__Exercise__.
Find all lines below containing the string "runs" and return them.

__Record excerpts__.
*** Begin section ***

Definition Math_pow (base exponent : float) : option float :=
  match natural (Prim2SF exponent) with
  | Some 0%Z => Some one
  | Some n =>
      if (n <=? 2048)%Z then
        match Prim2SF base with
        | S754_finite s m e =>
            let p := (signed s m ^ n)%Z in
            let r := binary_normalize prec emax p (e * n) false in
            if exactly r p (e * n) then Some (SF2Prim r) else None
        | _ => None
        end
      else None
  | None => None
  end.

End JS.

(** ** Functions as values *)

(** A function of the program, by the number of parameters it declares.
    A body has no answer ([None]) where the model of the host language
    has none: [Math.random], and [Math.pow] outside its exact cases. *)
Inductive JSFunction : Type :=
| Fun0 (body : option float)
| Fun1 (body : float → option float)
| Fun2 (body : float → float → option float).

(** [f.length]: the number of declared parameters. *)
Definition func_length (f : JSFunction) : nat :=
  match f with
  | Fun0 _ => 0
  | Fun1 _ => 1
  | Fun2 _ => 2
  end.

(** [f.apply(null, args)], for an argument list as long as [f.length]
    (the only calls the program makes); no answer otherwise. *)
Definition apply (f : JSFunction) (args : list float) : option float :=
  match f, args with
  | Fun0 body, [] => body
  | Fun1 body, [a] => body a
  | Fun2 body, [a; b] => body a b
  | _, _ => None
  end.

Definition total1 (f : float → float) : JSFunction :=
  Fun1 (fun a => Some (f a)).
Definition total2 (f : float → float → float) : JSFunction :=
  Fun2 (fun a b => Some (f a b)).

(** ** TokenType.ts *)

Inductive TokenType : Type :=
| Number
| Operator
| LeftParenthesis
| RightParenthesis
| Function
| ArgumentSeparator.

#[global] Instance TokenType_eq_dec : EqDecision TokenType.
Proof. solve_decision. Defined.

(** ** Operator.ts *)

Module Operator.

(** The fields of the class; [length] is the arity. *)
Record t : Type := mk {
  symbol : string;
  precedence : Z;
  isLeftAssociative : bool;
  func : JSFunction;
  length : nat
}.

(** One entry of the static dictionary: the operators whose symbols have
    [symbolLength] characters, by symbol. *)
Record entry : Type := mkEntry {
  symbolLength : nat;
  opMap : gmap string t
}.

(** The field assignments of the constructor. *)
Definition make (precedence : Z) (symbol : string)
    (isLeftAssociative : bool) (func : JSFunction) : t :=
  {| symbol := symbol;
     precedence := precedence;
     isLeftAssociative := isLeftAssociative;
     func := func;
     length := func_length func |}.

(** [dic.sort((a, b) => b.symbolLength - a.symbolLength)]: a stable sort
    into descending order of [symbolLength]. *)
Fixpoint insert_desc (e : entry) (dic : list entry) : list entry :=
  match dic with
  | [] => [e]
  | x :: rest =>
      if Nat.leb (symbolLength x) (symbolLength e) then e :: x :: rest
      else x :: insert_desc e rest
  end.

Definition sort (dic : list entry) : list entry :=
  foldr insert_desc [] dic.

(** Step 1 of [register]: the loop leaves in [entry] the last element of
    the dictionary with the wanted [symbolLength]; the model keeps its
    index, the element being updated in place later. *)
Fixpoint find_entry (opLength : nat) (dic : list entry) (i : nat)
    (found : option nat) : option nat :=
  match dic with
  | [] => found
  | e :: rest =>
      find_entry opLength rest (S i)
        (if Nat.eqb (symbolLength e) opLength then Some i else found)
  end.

*** End section ***
*** Begin section ***

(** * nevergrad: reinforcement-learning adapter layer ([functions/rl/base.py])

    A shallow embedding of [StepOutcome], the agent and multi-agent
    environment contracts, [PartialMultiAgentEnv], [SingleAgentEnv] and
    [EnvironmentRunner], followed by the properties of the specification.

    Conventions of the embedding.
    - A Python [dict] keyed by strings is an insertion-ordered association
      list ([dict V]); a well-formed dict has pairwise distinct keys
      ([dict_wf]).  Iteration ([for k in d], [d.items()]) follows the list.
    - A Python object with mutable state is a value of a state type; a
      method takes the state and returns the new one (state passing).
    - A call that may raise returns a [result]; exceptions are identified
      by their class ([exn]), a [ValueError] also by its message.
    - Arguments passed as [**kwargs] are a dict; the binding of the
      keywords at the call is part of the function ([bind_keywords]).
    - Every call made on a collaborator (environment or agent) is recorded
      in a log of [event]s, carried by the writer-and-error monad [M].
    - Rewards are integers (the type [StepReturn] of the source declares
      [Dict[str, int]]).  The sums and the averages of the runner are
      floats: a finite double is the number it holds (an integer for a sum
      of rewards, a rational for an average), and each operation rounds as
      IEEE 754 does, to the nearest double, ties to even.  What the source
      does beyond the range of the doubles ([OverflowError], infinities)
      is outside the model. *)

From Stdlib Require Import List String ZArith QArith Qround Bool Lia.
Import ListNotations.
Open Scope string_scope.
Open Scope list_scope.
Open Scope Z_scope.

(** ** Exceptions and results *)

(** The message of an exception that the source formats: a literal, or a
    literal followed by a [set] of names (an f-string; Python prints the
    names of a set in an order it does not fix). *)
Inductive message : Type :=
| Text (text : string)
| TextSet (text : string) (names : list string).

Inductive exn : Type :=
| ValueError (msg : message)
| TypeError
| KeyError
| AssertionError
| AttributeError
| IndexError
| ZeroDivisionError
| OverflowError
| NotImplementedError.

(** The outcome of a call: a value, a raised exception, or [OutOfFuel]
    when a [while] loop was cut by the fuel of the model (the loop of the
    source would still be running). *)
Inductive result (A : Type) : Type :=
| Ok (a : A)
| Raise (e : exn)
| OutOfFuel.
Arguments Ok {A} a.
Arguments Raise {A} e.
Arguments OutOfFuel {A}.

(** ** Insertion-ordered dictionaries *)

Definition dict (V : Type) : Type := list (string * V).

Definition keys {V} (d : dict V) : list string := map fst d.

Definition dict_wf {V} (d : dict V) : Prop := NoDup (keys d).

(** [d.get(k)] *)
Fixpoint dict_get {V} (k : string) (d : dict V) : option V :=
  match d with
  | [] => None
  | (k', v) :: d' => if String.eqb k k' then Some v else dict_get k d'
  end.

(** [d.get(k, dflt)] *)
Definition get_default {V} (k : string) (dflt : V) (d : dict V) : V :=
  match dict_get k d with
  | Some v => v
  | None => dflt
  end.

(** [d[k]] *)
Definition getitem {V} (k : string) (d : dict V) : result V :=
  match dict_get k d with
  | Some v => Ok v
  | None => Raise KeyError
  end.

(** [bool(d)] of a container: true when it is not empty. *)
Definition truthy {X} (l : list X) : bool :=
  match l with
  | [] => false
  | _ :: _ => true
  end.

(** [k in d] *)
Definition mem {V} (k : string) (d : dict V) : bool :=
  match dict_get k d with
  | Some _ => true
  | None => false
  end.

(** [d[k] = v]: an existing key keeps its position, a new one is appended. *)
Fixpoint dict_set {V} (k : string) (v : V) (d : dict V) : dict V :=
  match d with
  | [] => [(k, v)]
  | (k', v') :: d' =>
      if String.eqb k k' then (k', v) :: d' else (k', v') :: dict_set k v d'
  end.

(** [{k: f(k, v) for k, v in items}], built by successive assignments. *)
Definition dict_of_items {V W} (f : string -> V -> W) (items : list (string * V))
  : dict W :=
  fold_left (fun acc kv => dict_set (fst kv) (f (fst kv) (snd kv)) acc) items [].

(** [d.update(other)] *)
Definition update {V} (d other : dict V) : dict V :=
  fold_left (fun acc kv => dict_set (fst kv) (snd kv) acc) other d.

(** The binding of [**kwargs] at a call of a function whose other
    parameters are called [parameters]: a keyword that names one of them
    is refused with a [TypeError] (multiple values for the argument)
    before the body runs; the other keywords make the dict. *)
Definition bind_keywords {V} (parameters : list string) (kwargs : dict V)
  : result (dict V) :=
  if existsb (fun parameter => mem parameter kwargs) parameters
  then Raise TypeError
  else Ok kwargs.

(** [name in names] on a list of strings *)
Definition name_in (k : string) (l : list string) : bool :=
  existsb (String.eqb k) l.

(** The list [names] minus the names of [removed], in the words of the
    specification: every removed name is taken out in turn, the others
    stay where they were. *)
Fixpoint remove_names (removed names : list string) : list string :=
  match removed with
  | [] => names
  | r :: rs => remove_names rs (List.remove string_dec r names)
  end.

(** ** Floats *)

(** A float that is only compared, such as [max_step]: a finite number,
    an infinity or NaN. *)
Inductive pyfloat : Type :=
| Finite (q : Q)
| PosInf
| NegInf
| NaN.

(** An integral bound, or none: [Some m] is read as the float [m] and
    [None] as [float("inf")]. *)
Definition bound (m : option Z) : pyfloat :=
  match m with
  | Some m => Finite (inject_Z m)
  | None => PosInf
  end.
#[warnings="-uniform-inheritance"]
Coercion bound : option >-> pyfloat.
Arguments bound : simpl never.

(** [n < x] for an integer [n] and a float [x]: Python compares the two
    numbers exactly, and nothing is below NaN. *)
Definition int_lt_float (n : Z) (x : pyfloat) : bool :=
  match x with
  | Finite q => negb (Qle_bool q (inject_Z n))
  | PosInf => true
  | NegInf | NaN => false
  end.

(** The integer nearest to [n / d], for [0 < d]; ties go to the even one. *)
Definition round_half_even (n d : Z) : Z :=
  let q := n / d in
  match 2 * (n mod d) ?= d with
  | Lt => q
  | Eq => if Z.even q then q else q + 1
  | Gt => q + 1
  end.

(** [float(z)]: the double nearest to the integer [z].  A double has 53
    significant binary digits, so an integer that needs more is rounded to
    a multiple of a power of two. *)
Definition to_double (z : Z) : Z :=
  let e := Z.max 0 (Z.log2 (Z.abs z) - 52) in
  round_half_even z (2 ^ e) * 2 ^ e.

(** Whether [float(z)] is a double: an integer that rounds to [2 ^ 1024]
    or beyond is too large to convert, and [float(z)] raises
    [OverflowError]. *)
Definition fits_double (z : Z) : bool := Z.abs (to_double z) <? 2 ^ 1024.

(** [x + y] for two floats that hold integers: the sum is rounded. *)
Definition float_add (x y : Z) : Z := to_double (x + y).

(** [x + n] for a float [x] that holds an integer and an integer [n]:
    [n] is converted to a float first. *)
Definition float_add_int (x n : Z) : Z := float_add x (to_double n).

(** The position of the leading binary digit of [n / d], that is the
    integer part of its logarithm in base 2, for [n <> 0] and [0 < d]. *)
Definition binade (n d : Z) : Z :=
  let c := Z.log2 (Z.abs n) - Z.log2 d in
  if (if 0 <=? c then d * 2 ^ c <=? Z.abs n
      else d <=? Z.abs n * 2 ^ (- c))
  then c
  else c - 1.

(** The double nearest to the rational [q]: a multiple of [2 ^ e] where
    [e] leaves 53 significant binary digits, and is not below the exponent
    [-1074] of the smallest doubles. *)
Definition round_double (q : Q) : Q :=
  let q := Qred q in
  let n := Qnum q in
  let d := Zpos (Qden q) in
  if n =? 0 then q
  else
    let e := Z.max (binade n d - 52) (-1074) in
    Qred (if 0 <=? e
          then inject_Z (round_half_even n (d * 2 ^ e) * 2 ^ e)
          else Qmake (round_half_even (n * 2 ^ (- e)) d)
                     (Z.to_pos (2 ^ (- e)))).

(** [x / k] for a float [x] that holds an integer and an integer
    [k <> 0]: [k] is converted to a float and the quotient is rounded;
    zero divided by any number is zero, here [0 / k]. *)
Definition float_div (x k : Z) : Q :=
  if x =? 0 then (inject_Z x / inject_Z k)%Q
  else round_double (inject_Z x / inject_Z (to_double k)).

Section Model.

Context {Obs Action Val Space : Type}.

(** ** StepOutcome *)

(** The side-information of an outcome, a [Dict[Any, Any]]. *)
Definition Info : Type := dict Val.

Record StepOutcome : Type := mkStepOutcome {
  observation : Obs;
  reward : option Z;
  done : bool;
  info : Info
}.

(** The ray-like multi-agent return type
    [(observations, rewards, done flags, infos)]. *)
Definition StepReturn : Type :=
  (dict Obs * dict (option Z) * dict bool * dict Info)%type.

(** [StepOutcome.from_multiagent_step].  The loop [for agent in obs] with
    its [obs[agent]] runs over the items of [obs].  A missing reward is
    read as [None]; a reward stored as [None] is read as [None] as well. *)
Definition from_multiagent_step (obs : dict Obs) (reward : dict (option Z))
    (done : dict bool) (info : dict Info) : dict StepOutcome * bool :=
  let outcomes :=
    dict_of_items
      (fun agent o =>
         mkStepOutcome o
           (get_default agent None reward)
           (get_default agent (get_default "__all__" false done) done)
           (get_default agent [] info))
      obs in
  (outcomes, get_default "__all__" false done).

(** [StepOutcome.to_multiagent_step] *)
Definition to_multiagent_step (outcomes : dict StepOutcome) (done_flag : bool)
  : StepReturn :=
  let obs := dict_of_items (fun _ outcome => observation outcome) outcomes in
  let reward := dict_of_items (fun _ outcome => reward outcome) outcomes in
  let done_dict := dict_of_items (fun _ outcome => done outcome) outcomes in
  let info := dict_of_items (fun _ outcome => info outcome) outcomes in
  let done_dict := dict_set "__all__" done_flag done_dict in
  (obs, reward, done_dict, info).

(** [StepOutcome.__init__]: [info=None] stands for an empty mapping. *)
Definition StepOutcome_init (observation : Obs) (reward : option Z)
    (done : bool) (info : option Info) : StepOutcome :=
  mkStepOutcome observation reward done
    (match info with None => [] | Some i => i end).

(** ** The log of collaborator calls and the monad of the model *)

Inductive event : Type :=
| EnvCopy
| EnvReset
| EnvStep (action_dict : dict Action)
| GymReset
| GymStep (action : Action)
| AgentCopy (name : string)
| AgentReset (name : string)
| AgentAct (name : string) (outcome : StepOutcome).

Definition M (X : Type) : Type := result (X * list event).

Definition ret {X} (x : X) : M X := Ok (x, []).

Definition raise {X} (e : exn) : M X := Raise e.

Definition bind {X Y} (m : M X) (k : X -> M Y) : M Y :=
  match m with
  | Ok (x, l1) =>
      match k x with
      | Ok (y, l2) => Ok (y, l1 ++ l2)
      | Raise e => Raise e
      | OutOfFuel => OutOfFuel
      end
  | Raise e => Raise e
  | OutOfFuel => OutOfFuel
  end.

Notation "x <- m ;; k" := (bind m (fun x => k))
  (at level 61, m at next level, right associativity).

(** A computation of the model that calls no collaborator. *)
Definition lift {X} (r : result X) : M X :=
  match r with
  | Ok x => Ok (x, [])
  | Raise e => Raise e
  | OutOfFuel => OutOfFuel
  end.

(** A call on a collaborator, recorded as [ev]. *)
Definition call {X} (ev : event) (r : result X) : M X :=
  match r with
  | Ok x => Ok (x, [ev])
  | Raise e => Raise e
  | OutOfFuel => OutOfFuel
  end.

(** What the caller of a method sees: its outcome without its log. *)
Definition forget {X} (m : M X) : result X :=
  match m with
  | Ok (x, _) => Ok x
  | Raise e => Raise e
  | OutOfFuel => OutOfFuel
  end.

*** End section ***
*** Begin section ***

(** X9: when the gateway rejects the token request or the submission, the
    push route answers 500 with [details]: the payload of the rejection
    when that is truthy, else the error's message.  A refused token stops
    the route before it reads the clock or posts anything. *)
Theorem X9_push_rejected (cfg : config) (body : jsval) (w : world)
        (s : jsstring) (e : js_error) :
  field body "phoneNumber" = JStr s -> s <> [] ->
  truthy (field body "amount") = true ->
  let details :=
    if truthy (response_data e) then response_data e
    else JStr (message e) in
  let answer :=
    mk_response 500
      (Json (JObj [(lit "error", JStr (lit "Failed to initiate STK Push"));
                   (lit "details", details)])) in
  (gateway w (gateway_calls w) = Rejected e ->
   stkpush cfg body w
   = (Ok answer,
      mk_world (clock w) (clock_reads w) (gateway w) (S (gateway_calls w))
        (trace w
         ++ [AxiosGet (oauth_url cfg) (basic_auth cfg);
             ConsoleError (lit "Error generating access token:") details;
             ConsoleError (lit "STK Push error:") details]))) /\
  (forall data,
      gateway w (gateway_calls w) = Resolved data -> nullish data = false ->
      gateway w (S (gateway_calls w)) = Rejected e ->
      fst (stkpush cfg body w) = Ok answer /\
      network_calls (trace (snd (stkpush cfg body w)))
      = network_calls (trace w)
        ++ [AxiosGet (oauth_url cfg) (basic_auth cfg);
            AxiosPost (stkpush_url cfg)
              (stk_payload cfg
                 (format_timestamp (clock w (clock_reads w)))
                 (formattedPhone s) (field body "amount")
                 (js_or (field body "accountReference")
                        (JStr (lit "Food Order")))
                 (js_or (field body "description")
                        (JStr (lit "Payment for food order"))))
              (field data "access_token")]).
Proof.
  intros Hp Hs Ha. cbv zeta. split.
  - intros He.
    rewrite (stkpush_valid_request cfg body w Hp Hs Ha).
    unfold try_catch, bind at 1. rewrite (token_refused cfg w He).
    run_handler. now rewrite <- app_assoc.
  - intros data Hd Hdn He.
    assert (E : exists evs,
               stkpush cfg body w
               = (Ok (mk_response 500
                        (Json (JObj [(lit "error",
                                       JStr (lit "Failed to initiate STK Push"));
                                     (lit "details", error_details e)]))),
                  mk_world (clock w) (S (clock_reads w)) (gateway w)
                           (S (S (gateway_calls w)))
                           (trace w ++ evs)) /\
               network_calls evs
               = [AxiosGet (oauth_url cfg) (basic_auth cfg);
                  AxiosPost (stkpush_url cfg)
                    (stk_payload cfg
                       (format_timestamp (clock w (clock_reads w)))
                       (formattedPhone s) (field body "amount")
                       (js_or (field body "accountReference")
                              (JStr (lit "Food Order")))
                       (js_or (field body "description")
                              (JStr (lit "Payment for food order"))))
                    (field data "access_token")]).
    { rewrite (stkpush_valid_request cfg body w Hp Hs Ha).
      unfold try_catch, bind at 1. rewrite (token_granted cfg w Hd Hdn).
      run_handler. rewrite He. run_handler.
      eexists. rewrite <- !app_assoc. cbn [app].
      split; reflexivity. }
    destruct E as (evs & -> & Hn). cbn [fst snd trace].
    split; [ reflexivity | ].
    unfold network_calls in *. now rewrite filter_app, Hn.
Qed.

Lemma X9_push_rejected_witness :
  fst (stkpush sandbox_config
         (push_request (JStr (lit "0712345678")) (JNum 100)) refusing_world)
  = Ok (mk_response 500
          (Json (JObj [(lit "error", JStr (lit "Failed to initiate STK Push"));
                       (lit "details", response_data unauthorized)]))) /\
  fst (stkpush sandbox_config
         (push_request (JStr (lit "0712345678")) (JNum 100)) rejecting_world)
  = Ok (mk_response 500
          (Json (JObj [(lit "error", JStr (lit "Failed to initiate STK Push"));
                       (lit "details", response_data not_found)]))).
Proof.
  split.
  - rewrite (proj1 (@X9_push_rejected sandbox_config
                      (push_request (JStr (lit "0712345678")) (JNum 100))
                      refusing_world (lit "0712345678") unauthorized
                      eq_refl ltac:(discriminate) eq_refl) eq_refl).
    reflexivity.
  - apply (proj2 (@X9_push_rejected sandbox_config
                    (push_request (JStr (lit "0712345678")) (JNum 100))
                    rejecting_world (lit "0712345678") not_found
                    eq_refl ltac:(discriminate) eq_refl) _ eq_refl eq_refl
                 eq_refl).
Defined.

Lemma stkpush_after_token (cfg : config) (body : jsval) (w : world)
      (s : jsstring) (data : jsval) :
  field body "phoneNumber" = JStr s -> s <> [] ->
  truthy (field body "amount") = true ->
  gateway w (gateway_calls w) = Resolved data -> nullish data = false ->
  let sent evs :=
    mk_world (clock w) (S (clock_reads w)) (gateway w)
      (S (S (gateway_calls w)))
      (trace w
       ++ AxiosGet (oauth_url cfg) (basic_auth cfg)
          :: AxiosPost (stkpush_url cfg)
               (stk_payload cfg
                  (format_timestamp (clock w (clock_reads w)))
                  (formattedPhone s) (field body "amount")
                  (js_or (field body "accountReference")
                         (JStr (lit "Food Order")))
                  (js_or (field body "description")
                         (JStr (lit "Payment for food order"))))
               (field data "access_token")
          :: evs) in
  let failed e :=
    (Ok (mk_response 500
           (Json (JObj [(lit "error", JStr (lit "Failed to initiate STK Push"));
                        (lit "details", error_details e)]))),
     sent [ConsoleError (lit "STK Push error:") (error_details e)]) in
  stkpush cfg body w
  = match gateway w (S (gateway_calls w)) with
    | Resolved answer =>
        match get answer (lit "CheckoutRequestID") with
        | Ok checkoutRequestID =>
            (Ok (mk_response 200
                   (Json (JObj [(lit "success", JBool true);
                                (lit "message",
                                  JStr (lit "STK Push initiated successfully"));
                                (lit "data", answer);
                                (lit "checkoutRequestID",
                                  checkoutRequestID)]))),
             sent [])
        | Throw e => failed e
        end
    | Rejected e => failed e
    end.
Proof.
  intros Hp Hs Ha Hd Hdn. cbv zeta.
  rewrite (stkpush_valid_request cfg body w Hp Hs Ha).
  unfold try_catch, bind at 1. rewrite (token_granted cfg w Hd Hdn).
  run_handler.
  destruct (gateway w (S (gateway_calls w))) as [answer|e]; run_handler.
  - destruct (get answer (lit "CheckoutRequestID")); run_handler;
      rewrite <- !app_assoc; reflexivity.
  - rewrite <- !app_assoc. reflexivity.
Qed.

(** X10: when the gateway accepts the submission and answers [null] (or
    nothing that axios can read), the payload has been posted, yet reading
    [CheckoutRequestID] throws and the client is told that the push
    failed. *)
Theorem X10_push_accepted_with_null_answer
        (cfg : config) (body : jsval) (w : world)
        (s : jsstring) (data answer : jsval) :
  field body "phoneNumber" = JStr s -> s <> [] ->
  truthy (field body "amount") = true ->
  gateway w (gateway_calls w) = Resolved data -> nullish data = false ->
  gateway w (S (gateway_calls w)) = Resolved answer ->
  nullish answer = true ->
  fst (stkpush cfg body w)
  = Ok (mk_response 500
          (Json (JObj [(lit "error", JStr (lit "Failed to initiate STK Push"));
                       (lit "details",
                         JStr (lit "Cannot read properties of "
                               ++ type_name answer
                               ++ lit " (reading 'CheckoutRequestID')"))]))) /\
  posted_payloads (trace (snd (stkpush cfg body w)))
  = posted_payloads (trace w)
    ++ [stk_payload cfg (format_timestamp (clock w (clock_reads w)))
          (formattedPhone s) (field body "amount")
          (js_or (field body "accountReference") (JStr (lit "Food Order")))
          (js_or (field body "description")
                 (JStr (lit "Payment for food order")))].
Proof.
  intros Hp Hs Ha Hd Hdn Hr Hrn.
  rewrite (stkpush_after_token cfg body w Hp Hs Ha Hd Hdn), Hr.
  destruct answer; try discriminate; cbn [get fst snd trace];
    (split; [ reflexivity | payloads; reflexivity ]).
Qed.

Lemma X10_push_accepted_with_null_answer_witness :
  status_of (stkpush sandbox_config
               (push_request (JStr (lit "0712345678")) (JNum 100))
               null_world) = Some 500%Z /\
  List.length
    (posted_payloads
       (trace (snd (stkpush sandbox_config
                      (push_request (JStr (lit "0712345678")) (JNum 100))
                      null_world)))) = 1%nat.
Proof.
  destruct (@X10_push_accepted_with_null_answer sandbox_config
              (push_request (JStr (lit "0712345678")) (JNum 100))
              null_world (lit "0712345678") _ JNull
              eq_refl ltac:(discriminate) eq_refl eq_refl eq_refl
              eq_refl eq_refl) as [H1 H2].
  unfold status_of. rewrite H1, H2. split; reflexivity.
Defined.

*** End section ***

__Written answer__.
    before the body runs; the other keywords make the dict. *)
    its [obs[agent]] runs over the items of [obs].  A missing reward is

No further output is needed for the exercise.